→ Exercise brief:
From the records below, transcribe only the lines running from the one with "target; exit_ 0" through the one with "(** ** Proofs *)". Keep both of those end lines.

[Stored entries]
_____
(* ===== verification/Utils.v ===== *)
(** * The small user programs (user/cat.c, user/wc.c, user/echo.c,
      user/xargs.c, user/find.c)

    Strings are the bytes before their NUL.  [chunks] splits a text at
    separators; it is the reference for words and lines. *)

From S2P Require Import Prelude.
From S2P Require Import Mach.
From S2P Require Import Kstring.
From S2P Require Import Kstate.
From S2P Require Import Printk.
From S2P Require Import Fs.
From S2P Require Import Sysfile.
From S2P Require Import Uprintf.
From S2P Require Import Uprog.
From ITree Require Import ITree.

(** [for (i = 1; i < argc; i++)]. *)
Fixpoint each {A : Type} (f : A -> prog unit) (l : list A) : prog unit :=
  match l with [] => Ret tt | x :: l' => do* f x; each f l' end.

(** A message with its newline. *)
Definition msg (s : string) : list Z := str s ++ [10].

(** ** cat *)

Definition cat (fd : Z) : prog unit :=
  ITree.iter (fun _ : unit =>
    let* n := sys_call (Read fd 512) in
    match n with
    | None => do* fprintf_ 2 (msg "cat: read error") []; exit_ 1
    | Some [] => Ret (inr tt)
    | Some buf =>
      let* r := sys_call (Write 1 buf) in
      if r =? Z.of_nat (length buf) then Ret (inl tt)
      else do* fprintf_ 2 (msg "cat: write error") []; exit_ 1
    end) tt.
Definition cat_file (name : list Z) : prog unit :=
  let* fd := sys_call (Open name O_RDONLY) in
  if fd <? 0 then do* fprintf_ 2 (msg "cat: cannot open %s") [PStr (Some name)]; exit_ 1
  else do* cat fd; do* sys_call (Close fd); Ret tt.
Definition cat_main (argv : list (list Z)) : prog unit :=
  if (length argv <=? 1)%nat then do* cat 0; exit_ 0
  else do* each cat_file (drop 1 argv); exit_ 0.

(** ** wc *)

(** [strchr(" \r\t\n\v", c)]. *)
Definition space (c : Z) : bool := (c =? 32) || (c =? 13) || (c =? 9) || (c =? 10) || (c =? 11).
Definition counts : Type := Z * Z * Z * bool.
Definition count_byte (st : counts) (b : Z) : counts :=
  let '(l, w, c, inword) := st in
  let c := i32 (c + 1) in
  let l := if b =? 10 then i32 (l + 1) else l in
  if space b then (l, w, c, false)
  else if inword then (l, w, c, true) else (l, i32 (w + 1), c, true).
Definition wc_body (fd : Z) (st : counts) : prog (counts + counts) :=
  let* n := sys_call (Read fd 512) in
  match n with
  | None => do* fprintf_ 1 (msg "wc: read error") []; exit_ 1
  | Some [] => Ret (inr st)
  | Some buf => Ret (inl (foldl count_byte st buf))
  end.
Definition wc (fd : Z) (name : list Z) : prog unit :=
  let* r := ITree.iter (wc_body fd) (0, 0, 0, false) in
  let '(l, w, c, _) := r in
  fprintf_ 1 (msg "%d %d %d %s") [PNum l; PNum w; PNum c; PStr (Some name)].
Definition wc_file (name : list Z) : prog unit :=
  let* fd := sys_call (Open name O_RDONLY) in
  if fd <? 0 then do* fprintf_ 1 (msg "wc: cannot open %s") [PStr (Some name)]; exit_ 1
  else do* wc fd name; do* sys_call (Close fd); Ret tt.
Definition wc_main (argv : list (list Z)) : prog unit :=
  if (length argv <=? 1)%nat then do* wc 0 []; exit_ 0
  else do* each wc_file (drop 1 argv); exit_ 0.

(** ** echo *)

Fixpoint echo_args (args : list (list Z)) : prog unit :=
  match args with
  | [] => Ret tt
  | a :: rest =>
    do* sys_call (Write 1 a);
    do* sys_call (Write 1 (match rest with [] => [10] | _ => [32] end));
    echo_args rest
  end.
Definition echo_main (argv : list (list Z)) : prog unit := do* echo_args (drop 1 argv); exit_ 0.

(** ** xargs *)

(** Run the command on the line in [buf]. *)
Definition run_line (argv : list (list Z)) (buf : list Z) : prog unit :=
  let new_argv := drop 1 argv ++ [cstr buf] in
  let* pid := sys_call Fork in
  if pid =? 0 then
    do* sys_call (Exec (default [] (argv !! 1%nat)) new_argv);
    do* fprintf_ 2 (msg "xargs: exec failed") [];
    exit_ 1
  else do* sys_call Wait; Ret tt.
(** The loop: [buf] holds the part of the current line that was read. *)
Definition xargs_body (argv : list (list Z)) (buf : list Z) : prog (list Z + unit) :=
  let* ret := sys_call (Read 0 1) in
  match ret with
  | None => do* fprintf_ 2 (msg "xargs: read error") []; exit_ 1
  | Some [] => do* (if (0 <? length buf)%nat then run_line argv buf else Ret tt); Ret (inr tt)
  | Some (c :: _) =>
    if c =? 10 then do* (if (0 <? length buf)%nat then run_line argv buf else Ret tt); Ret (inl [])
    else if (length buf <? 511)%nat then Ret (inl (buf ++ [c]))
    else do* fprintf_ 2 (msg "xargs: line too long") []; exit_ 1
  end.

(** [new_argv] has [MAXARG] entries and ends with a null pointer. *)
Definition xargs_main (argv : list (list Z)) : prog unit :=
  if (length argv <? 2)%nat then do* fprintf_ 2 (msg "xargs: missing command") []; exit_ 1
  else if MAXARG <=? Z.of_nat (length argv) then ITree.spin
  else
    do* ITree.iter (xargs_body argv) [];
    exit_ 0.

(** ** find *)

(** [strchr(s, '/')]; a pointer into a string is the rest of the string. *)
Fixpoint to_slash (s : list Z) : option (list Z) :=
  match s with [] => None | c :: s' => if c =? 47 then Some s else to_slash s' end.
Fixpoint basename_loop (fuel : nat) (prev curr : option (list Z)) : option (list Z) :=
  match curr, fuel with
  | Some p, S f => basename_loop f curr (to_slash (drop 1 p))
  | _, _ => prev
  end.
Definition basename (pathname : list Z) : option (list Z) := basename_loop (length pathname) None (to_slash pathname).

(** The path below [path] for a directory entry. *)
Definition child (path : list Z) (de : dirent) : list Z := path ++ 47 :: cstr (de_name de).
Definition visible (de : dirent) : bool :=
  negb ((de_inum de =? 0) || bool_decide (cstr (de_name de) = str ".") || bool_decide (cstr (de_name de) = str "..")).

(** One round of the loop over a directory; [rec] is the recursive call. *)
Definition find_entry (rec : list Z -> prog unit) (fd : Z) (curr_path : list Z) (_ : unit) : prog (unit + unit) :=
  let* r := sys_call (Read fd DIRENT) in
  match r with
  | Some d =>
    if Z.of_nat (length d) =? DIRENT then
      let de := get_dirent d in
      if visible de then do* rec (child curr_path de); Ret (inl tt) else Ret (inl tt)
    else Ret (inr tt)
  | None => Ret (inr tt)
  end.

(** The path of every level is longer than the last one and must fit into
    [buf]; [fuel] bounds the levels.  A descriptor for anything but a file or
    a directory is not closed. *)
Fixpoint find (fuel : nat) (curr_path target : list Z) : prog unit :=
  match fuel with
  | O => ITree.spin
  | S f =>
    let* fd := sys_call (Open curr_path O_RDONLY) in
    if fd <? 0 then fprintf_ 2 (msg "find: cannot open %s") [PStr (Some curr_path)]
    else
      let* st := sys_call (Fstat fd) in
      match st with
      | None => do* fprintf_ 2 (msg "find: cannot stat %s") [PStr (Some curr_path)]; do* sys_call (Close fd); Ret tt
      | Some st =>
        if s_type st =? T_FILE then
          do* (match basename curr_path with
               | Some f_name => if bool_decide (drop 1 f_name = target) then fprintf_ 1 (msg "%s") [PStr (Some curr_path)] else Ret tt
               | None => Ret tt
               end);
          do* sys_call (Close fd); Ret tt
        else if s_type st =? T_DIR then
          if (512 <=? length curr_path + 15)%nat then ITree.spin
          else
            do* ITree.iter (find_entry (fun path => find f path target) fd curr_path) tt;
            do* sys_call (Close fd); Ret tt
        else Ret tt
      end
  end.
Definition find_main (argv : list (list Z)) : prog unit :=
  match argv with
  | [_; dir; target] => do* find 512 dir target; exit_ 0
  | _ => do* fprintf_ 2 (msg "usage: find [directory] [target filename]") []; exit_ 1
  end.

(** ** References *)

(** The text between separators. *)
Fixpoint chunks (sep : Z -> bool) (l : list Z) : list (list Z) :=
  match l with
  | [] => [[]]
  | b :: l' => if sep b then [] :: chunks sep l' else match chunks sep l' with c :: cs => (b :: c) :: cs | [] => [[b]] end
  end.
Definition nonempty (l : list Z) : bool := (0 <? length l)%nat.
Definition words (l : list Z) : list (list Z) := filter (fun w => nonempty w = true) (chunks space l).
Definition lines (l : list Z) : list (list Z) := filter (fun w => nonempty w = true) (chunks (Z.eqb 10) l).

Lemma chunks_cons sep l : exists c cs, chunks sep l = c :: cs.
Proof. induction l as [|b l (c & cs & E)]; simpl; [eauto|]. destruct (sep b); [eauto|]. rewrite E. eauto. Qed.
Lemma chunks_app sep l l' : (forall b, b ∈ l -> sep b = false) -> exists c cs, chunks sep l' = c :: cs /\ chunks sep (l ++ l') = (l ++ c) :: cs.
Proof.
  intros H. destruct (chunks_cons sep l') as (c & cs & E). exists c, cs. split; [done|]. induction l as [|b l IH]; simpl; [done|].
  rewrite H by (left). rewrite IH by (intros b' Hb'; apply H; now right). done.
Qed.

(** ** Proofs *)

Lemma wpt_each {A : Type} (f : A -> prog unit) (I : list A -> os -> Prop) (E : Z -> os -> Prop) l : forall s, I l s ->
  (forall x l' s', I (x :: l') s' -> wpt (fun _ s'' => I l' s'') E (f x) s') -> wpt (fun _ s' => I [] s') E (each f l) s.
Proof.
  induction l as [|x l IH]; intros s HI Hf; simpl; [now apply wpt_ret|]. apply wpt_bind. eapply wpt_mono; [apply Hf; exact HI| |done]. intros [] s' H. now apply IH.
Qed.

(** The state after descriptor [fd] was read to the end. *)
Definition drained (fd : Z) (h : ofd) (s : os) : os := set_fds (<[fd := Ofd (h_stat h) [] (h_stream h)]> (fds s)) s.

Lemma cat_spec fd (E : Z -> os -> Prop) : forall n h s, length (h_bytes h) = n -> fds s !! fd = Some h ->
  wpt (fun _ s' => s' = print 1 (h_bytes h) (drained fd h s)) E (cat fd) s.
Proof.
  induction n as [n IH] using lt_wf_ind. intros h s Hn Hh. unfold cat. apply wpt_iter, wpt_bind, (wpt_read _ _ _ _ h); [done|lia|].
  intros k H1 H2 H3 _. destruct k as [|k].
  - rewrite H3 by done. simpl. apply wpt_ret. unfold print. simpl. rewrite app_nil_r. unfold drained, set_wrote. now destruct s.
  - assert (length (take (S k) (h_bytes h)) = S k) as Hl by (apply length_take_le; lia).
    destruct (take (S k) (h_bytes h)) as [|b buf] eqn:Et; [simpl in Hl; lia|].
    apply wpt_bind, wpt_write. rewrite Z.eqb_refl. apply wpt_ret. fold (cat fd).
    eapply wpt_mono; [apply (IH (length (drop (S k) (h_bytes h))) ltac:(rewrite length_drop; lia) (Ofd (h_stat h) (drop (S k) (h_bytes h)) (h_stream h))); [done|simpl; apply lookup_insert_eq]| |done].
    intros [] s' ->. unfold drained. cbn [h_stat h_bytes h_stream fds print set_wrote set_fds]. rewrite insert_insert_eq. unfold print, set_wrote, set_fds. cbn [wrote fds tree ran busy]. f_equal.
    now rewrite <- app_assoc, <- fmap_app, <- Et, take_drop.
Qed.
_____
→ Answer area:
  | [_; dir; target] => do* find 512 dir target; exit_ 0
  | _ => do* fprintf_ 2 (msg "usage: find [directory] [target filename]") []; exit_ 1
  end.

(** ** References *)

(** The text between separators. *)
Fixpoint chunks (sep : Z -> bool) (l : list Z) : list (list Z) :=
  match l with
  | [] => [[]]
  | b :: l' => if sep b then [] :: chunks sep l' else match chunks sep l' with c :: cs => (b :: c) :: cs | [] => [[b]] end
  end.
Definition nonempty (l : list Z) : bool := (0 <? length l)%nat.
Definition words (l : list Z) : list (list Z) := filter (fun w => nonempty w = true) (chunks space l).
Definition lines (l : list Z) : list (list Z) := filter (fun w => nonempty w = true) (chunks (Z.eqb 10) l).

Lemma chunks_cons sep l : exists c cs, chunks sep l = c :: cs.
Proof. induction l as [|b l (c & cs & E)]; simpl; [eauto|]. destruct (sep b); [eauto|]. rewrite E. eauto. Qed.
Lemma chunks_app sep l l' : (forall b, b ∈ l -> sep b = false) -> exists c cs, chunks sep l' = c :: cs /\ chunks sep (l ++ l') = (l ++ c) :: cs.
Proof.
  intros H. destruct (chunks_cons sep l') as (c & cs & E). exists c, cs. split; [done|]. induction l as [|b l IH]; simpl; [done|].
  rewrite H by (left). rewrite IH by (intros b' Hb'; apply H; now right). done.
Qed.

(** ** Proofs *)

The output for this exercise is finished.